● Task:
Transcribe exactly each line of the entries, from the opening line to the line with "destruct ((deref fs'", with both of those lines included.

□ □ □ □ □ □ □

Lemma same_names ino l' l :
  fs'.(ps_inodes) !! ino = Some l' -> fs.(ps_inodes) !! ino = Some l -> names_of fs' l' = names_of fs l.
Proof.
  intros Hl' Hl. destruct (same_node ino l' Hl') as (l0 & Hl0 & _ & _ & Hinos).
  assert (l0 = l) as -> by congruence. unfold names_of, inos_of in *.
  apply list_eq. intros i. rewrite !list_lookup_fmap.
  pose proof (f_equal (fun k => k !! i) Hinos) as Hi. cbn in Hi. rewrite !list_lookup_fmap in Hi.
  destruct ((deref fs' l').(pi_children) !! i) as [c'|] eqn:Hc', ((deref fs l).(pi_children) !! i) as [c|] eqn:Hc;
    cbn in *; try done. injection Hi as Hi. f_equal.
  apply list_elem_of_lookup_2 in Hc' as Hin', Hc as Hin.
  destruct (same_child ino l' c' Hl' Hin') as (_ & c2 & _ & _ & Ht2 & _ & _ & ->).
  destruct (ok_child _ Hok _ _ _ Hl Hin) as (Htc & _). congruence.
Qed.

Lemma same_tree_ok : ps_ok fs'.
Proof.
  destruct (same_node _ _ Hroot') as (lr & Hlr & Hpar & Hname & _). rewrite (ok_root _ Hok) in Hlr.
  injection Hlr as <-. split; try done.
  - by rewrite Hpar, (ok_root_parent _ Hok).
  - by rewrite Hname, (ok_root_name _ Hok).
  - intros ino l' Hl'. destruct (same_node _ _ Hl') as (l & Hl & _). rewrite Hnext. by eapply (ok_range _ Hok).
  - rewrite Hnext. apply (ok_next _ Hok).
  - intros ino l' Hl' Hne. destruct (same_node _ _ Hl') as (l & Hl & -> & _ & _).
    destruct (ok_parent _ Hok _ _ Hl Hne) as (lp & Hlp & Hc).
    destruct (same_node_back _ _ Hlp) as (lp' & Hlp' & Hinos). exists lp'. split; [done|].
    assert (ino ∈ inos_of fs' lp') as (c & Hci & Hcin)%list_elem_of_fmap.
    { rewrite Hinos. apply list_elem_of_fmap. exists l. by rewrite (ok_ino _ Hok _ _ Hl). }
    pose proof (Hchild' _ _ _ Hlp' Hcin) as Htc. rewrite <- Hci, Hl' in Htc. by injection Htc as ->.
  - intros ino l' c' Hl' Hc'. split; [by eapply Hchild'|].
    destruct (same_child ino l' c' Hl' Hc') as (l & c & Hl & Hc & _ & Hi & -> & ->).
    rewrite <- Hi. apply (ok_child _ Hok _ _ _ Hl Hc).
  - intros ino l' Hl'. destruct (same_node _ _ Hl') as (l & Hl & _).
    rewrite (same_names ino l' l) by done. by eapply (ok_names _ Hok).
  - intros ino l' Hl'. destruct (same_node _ _ Hl') as (l & Hl & _ & _ & ->). by eapply (ok_order _ Hok).
Qed.

(** The same paths lead to the same inodes. *)
Lemma same_tree_paths p : ino_at fs' p = ino_at fs p.
Proof.
  pose proof same_tree_ok as Hok'.
  induction p as [|n p IH] using rev_ind.
  { unfold ino_at, node_at. cbn. f_equal.
    rewrite (ok_ino _ Hok _ _ (ok_root _ Hok)). by apply (ok_ino _ Hok'). }
  unfold ino_at in *. rewrite !node_at_snoc.
  destruct (node_at fs' p) as [l'|] eqn:Hl', (node_at fs p) as [l|] eqn:Hl; cbn in *; try done.
  injection IH as IH. pose proof (node_in_table _ Hok' _ _ Hl') as Ht'. pose proof (node_in_table _ Hok _ _ Hl) as Ht.
  rewrite IH in Ht'.
  destruct (find_child fs' l' n) as [c'|] eqn:Hc'.
  - apply find_child_some in Hc' as [Hin Hn].
    destruct (same_child _ l' c' Ht' Hin) as (l2 & c & Hl2 & Hcin & _ & Hci & _ & Hcn).
    rewrite (find_child_in fs l n c); [cbn; by rewrite Hci|by eapply (ok_names _ Hok)|congruence|congruence].
  - apply find_child_none in Hc'. rewrite (same_names _ l' l Ht' Ht) in Hc'.
    by apply find_child_none in Hc' as ->.
Qed.

End same_tree.

(** ** Rebuilding the nodes *)

Lemma restore_inodes_spec l m fs fs1 m1 :
  restore_inodes l m fs = (fs1, m1) -> NoDup (pis_ino <$> l) ->
  (forall x, is_Some (fs.(ps_heap) !! x) -> x < fs.(ps_alloc)) ->
  fs1.(ps_root_inode) = fs.(ps_root_inode) /\
  (forall x, x < fs.(ps_alloc) -> fs1.(ps_heap) !! x = fs.(ps_heap) !! x) /\
  (forall x, is_Some (fs1.(ps_heap) !! x) -> x < fs1.(ps_alloc)) /\
  fs.(ps_alloc) <= fs1.(ps_alloc) /\
  (forall i, i ∉ pis_ino <$> l -> m1 !! i = m !! i) /\
  (forall s, s ∈ l -> exists x, m1 !! s.(pis_ino) = Some x /\ fs.(ps_alloc) <= x /\
     fs1.(ps_heap) !! x = Some (PseudoInode_new s.(pis_ino) s.(pis_parent) s.(pis_name))).
Proof.
  revert m fs. induction l as [|s l IH]; intros m fs Hr Hnd Hal; cbn [restore_inodes] in Hr.
  { injection Hr as <- <-. split_and!; try done. intros s Hs. set_solver. }
  unfold alloc in Hr. set (fs0 := MkPseudoFs _ _ _ _ _) in Hr. rewrite fmap_cons in Hnd.
  apply NoDup_cons in Hnd as [Hs Hnd].
  assert ((deref fs0 fs.(ps_alloc)).(pi_ino) = s.(pis_ino)) as Hi
    by (unfold deref, fs0; cbn [ps_heap]; by rewrite lookup_insert_eq).
  rewrite Hi in Hr.
  destruct (IH _ _ Hr Hnd) as (Hroot & Hold & Hal1 & Hmono & Hm & Hnew).
  { intros x. unfold fs0. cbn [ps_heap ps_alloc]. rewrite lookup_insert_is_Some'.
    intros [<-|Hx]; [lia|]. pose proof (Hal x Hx). lia. }
  cbn [fs0 ps_alloc ps_heap] in *. split_and!; try done.
  - intros x Hx. rewrite Hold by (cbn; lia). cbn. rewrite lookup_insert_ne by lia. done.
  - lia.
  - intros i Hi'. rewrite fmap_cons, not_elem_of_cons in Hi'. destruct Hi' as [Hi1 Hi2].
    rewrite Hm by done. by rewrite lookup_insert_ne.
  - intros s' [->|Hs']%elem_of_cons.
    + exists fs.(ps_alloc). split_and!; [|lia|].
      * rewrite Hm by done. apply lookup_insert_eq.
      * rewrite Hold by (cbn; lia). cbn. apply lookup_insert_eq.
    + destruct (Hnew s' Hs') as (x & Hx1 & Hx2 & Hx3). exists x. split_and!; [done|lia|done].
Qed.

(** ** Connecting them *)

(** The children [connect_inodes] gives to the node [x]. *)
Definition connected (m : gmap Z Loc) (l : list PseudoInodeState) (x : Loc) : list Loc :=
  omap (fun s => if decide (m !! s.(pis_parent) = Some x) then m !! s.(pis_ino) else None) l.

□ □ □ □ □ □ □

● Solution for this task:
Lemma same_names ino l' l :
  fs'.(ps_inodes) !! ino = Some l' -> fs.(ps_inodes) !! ino = Some l -> names_of fs' l' = names_of fs l.
Proof.
  intros Hl' Hl. destruct (same_node ino l' Hl') as (l0 & Hl0 & _ & _ & Hinos).
  assert (l0 = l) as -> by congruence. unfold names_of, inos_of in *.
  apply list_eq. intros i. rewrite !list_lookup_fmap.
  pose proof (f_equal (fun k => k !! i) Hinos) as Hi. cbn in Hi. rewrite !list_lookup_fmap in Hi.
  destruct ((deref fs' l').(pi_children) !! i) as [c'|] eqn:Hc', ((deref fs l).(pi_children) !! i) as [c|] eqn:Hc;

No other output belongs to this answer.